A string, also known as a string or simply text, is a group of characters used as data in a spreadsheet program. Text strings are usually words, but can also contain letters, numbers, special characters, a dash, or hash. By default, text strings are left-aligned in a cell and numeric data are right-aligned.
Remark † The information in this article applies to Excel 2019, Excel 2016, Excel 2013, Excel 2010, Excel for Mac, and Excel Online.
- Format data as text
- Convert numbers and formulas to text with an apostrophe
- Convert text strings to numeric data in Excel
- Convert text to numbers with Paste Special
- Convert text to numbers with an error button
- Merge text strings in Excel and Google Sheets
- Split text data into multiple cells with text in columns
Format data as text
Text strings usually start with an alphabetical letter, but data entries formatted as text are interpreted as a string.
Convert numbers and formulas to text with an apostrophe
Text strings are also created in Excel and Google Sheets by typing an apostrophe ( †) as the first character of the data.
The apostrophe is not visible in the cell, but forces the program to interpret any numbers or characters entered after the apostrophe as text.
For example, to enter a formula such as =A1 + B2 as a string, you would type:
'= А1 + В2
The apostrophe, although not visible, prevents the spreadsheet program from interpreting the input as a formula.
Convert text strings to numeric data in Excel
Sometimes numbers copied or imported into a spreadsheet are converted to text data.
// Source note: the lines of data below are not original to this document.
(** * Verification of the cave-daemon tooling scripts

    The development embeds [scripts/generate_openapi.py],
    [scripts/generate_sbom.py], [scripts/generate_slsa.py] and the security
    test suite, and states the properties of the key-management contract they
    encode.  Python expressions become terms of an error monad over JSON-like
    values, so a dictionary display, a subscript or a call reads in Rocq as
    it does in the script.  What belongs to the platform (the process
    launcher, the clock, the file system) is a parameter; strings are ASCII
    text. *)

From Stdlib Require Import String Ascii List ZArith Lia Bool DecimalString.
From stdpp Require Import gmap strings list.
Import ListNotations.

Local Open Scope string_scope.
Local Open Scope Z_scope.

(** ** Python values and expressions *)

Module Py.

(** The values the scripts build: [None], booleans, integers, strings, lists
    and insertion-ordered dictionaries with string keys. *)
#[warnings="-register-all"]
Inductive value : Type :=
| VNone
| VBool (b : bool)
| VInt (n : Z)
| VStr (s : string)
| VList (xs : list value)
| VDict (kvs : list (string * value)).

(** Exceptions raised by the fragment of Python in use. *)
Inductive exn : Type :=
| KeyError (k : string)
| TypeError (msg : string)
| AttributeError (msg : string)
| OSError (msg : string)
| SystemExit (msg : string)
| JSONDecodeError.

Inductive result (A : Type) : Type :=
| Ok (a : A)
| Raise (e : exn).
Arguments Ok {A} a.
Arguments Raise {A} e.

Definition bind {A B : Type} (m : result A) (f : A -> result B) : result B :=
  match m with
  | Ok a => f a
  | Raise e => Raise e
  end.

Notation "x <- m ;; k" := (bind m (fun x => k))
  (at level 100, m at next level, right associativity).

(** An expression is a computation that yields a value or raises. *)
Definition expr : Type := result value.

Definition none : expr := Ok VNone.
Definition py_true : expr := Ok (VBool true).
Definition py_false : expr := Ok (VBool false).
Definition int (n : Z) : expr := Ok (VInt n).
Definition str (s : string) : expr := Ok (VStr s).

(** A reference to a local variable already bound to a value. *)
Definition var (v : value) : expr := Ok v.

(** The newline character of a Python string literal's backslash-n. *)
Definition nl : string := String (ascii_of_nat 10) EmptyString.

(** Lookup in an ordered dictionary: first binding of the key. *)
Fixpoint assoc (k : string) (kvs : list (string * value)) : option value :=
  match kvs with
  | [] => None
  | (k', v) :: rest => if String.eqb k k' then Some v else assoc k rest
  end.

(** [d[k] = v] on an ordered dictionary: an existing key keeps its position,
    a new key goes last. *)
Fixpoint setitem (k : string) (v : value) (kvs : list (string * value))
  : list (string * value) :=
  match kvs with
  | [] => [(k, v)]
  | (k', v') :: rest =>
      if String.eqb k k' then (k, v) :: rest else (k', v') :: setitem k v rest
  end.

(** Evaluation of the items of a dictionary display, left to right, into the
    dictionary under construction. *)
Fixpoint eval_items (items : list (string * expr)) (acc : list (string * value))
  : result (list (string * value)) :=
  match items with
  | [] => Ok acc
  | (k, e) :: rest => v <- e ;; eval_items rest (setitem k v acc)
  end.

(** A dictionary display [{k1: e1, ..., kn: en}]. *)
Definition dict (items : list (string * expr)) : expr :=
  kvs <- eval_items items [] ;; Ok (VDict kvs).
This causes problems if the data is used as an argument to some of the program’s built-in functions, such as SUM or AVERAGE. Options for resolving this issue include using Paste Special or the Error button.
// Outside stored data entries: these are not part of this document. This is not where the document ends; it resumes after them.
(** X11.  Whatever the strategy, its parameters and the prices, every
    signal is -1, 0 or +1; every position is -1, 0 or +1; and, the labels
    of the prices being distinct, so is every position after it is aligned
    on the returns' index, whatever that index is. *)
Theorem signals_and_positions_in_range (roll_mean : nat -> list Q -> Q)
        (roll_std : nat -> list Q -> fval)
        (strategy : Strategy) (price_data : Series Q)
        (returns_data : Series fval) :
  let signals := generate_signals roll_mean roll_std strategy price_data in
  Forall is_signal (values signals) /\
  Forall is_position (values (get_positions signals)) /\
  (NoDup (index price_data) ->
   Forall is_position
          (align_positions (get_positions signals) returns_data)).
Proof.
  intros signals.
  pose proof (signals_in_range roll_mean roll_std strategy price_data) as Hs.
  pose proof (positions_in_range _ Hs) as Hp.
  fold signals in Hs, Hp.
  split; [exact Hs|]. split; [exact Hp|]. intros _.
  apply (Forall_of_nth _ _ NaN). intros j Hj.
  rewrite length_align_positions in Hj.
  rewrite nth_align_positions by exact Hj.
  destruct (lookup (nth j (index returns_data) 0%Z) (get_positions signals))
    as [v|] eqn:E; [|right; now left].
  apply lookup_in in E. rewrite Forall_forall in Hp. specialize (Hp v E).
  destruct Hp as [-> | [-> | ->]]; unfold is_position; auto.
Qed.

(** X12.  Alignment of positions on the returns' index, the labels of the
    signals being distinct: on a label that the positions do not have the
    aligned position is 0 (flat); on a label that they have it is the
    position of that label. *)
Theorem align_positions_by_label (signals : Series Z)
        (returns_data : Series fval) (j : nat) :
  NoDup (index signals) ->
  (j < length returns_data)%nat ->
  let t := nth j (index returns_data) 0%Z in
  let aligned := nth j (align_positions (get_positions signals) returns_data)
                     NaN in
  (~ In t (index signals) -> aligned = fzero) /\
  (forall i, (i < length signals)%nat -> nth i (index signals) 0%Z = t ->
             aligned = nth i (values (get_positions signals)) NaN).
Proof.
  intros Hnd Hj t aligned. unfold aligned.
  rewrite nth_align_positions by exact Hj. fold t. split.
  - intros Hnot. rewrite lookup_not_in; [reflexivity|].
    now rewrite index_get_positions.
  - intros i Hi <-.
    assert (Hl : length (get_positions signals) = length signals).
    { rewrite <- (length_values (get_positions signals)),
        values_get_positions.
      apply length_get_positions_values. }
    rewrite <- (index_get_positions signals).
    rewrite lookup_nodup
      by (rewrite ?index_get_positions, ?Hl; assumption).
    rewrite nth_get_positions by exact Hi.
    destruct i as [|i']; [reflexivity|].
    reflexivity.
Qed.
Convert text to numbers with Paste Special
Using Paste Special to convert text data to numbers is relatively easy. It also saves the converted data in its original location. This is different from the VALUE function, which requires the converted data to be in a different location from the original text data.
Convert text to numbers with an error button
As shown in the image above, the “Error” or “Error Check” button is in Excel, it’s a small yellow rectangle that appears next to cells with data errors. You see this when numeric data formatted as text is used in a formula.
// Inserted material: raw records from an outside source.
(** * Starship: frame scheduler and input state tracker

    A shallow embedding of [src/index.ts]: the keyboard handlers and
    button queries ([keyToButton], [BUTTONS], [window.onkeydown],
    [window.onkeyup], [isButtonDown], [isButtonPressed]), the frame
    scheduler ([setAnimationFrame] with its inner [start] and [stop]),
    the loop driver ([run]), the sound cache ([playSound], [stopSound],
    [isSoundPlaying]) and the drawing of sprites and text ([drawSprite],
    [drawText]).

    Numbers.  A JavaScript number is a binary64 value.  A finite value
    is given by the rational it denotes; the negative zero, the
    infinities and NaN are values of their own in the type [number].
    Storing and comparing are exact on rationals.  The subtractions and
    divisions of the scheduler and of the button queries ([now - then],
    [1000 / fps], [a / 255]) round their exact result to the nearest
    binary64 value, ties to even ([RN]); the remainder [%] of two
    binary64 values is a binary64 value and is not rounded.  The sums
    and products of the layout of a text are taken over pixel counts and
    are kept exact.  The host clock [performance.now()] is an input of
    every operation that reads it. *)

From Stdlib Require Import QArith ZArith List String Bool Lia Lqa.
From Stdlib Require Import Qround.
From Stdlib Require Floats.
Import ListNotations.

Local Open Scope string_scope.
Local Open Scope list_scope.
Local Open Scope Q_scope.

(* ------------------------------------------------------------------ *)
(** ** Rational helpers *)

Definition Qlt_bool (x y : Q) : bool := negb (Qle_bool y x).

(* ------------------------------------------------------------------ *)
(** ** JavaScript numbers *)

(** A binary64 value: a finite value, given by the rational it denotes
    ([Fin 0] is the positive zero), an infinity, NaN, or the negative
    zero [NZ]. *)
Inductive number : Set :=
| Fin (q : Q)
| PInf
| NInf
| NaN
| NZ.

(** The integer nearest to [N / D], the even one of two that are equally
    near. *)
Definition round_half_even (N D : Z) : Z :=
  let (q, r) := Z.div_eucl N D in
  match (2 * r ?= D)%Z with
  | Lt => q
  | Eq => if Z.even q then q else (q + 1)%Z
  | Gt => (q + 1)%Z
  end.

(** Every finite binary64 value is a whole multiple of [2 ^ -1074], the
    least positive one.  [RN_int n d] is the multiple that stands for the
    rounded value of the positive rational [n / d]: the value is written
    in units of [2 ^ -1074]; below [2 ^ 53] units every whole number of
    them is a value (these are the subnormal values and the first normal
    binade), and from there on a value keeps 53 significant bits, so the
    spacing is [2 ^ e] units for the [e] that leaves 53 bits. *)
Definition RN_int (n d : positive) : Z :=
  let N := (Zpos n * 2 ^ 1074)%Z in
  let e := Z.max (Z.log2 (N / Zpos d) - 52) 0 in
  (round_half_even N (Zpos d * 2 ^ e) * 2 ^ e)%Z.

(** Rounding of the positive rational [n / d], with the sign [neg] put
    back: a result of [2 ^ 1024] or more overflows to an infinity, a
    result of zero keeps the sign. *)
Definition RN_pos (neg : bool) (n d : positive) : number :=
  let M := RN_int n d in
  if (2 ^ 2098 <=? M)%Z then (if neg then NInf else PInf)
  else if (M =? 0)%Z then (if neg then NZ else Fin 0)
  else Fin (Qred ((if neg then (- M)%Z else M) # 2 ^ 1074)).

(** Round to nearest, ties to even: the binary64 value of the exact
    result [q] of an operation. *)
Definition RN (q : Q) : number :=
  match Qnum (Qred q) with
  | Z0 => Fin 0
  | Zpos n => RN_pos false n (Qden (Qred q))
  | Zneg n => RN_pos true n (Qden (Qred q))
  end.

(** The rational is a binary64 value: rounding gives it back. *)
Definition is_double (q : Q) : Prop :=
  exists r, RN q = Fin r /\ r == q.

(** The sign bit, and the tests for a zero and for an infinity. *)
Definition num_neg (a : number) : bool :=
  match a with
  | Fin q => Qlt_bool q 0
  | NZ => true
  | NInf => true
  | PInf => false
  | NaN => false
  end.

Definition num_zero (a : number) : bool :=
  match a with
  | Fin q => Qeq_bool q 0
  | NZ => true
  | _ => false
  end.

Definition num_inf (a : number) : bool :=
  match a with
  | PInf => true
  | NInf => true
  | _ => false
  end.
To use the Error button to convert text data to numbers:
Select cells that contain invalid data.
Click the Error (yellow exclamation mark) button next to the cell to open the context menu.
Select Convert to Number †
The data in the selected cells is converted to numbers.
Merge text strings in Excel and Google Sheets
In Excel and Google Sheets, the ampersand (&) character joins or concatenates strings of text in individual cells in a new location. For example, if column A contains first names and column B contains last names of people, the two data cells can be merged into column C.
The formula that does this is:
= (A1 & "" & B1)
The ampersand operator does not automatically insert spaces between concatenated text strings. To add spaces to a formula, enclose a space (entered with the spacebar on your keyboard) in quotation marks.
Another option for concatenating text strings is to use the CONCATENATE function.
Split text data into multiple cells with text in columns
To unmerge, split a data cell into two or more separate cells and use the Text to Columns feature.
To split data in a cell, please do as follows:
Select the cell column containing the merged text data.
Select tab Facts †
Select Text to Columns to open the Text to Columns wizard.
Select with separators and select Further †
Choose the correct text separator or separator for your data, eg tab or Room and select Further †
For example, select the column data format Occur often and select Additionally.
Select alternative decimal and thousands separator settings if the default values, respectively, dot and comma are not correct. After making changes, select Okay †
Select Finished to close the wizard and return to the worksheet.
The text in the selected column is divided into two or more columns.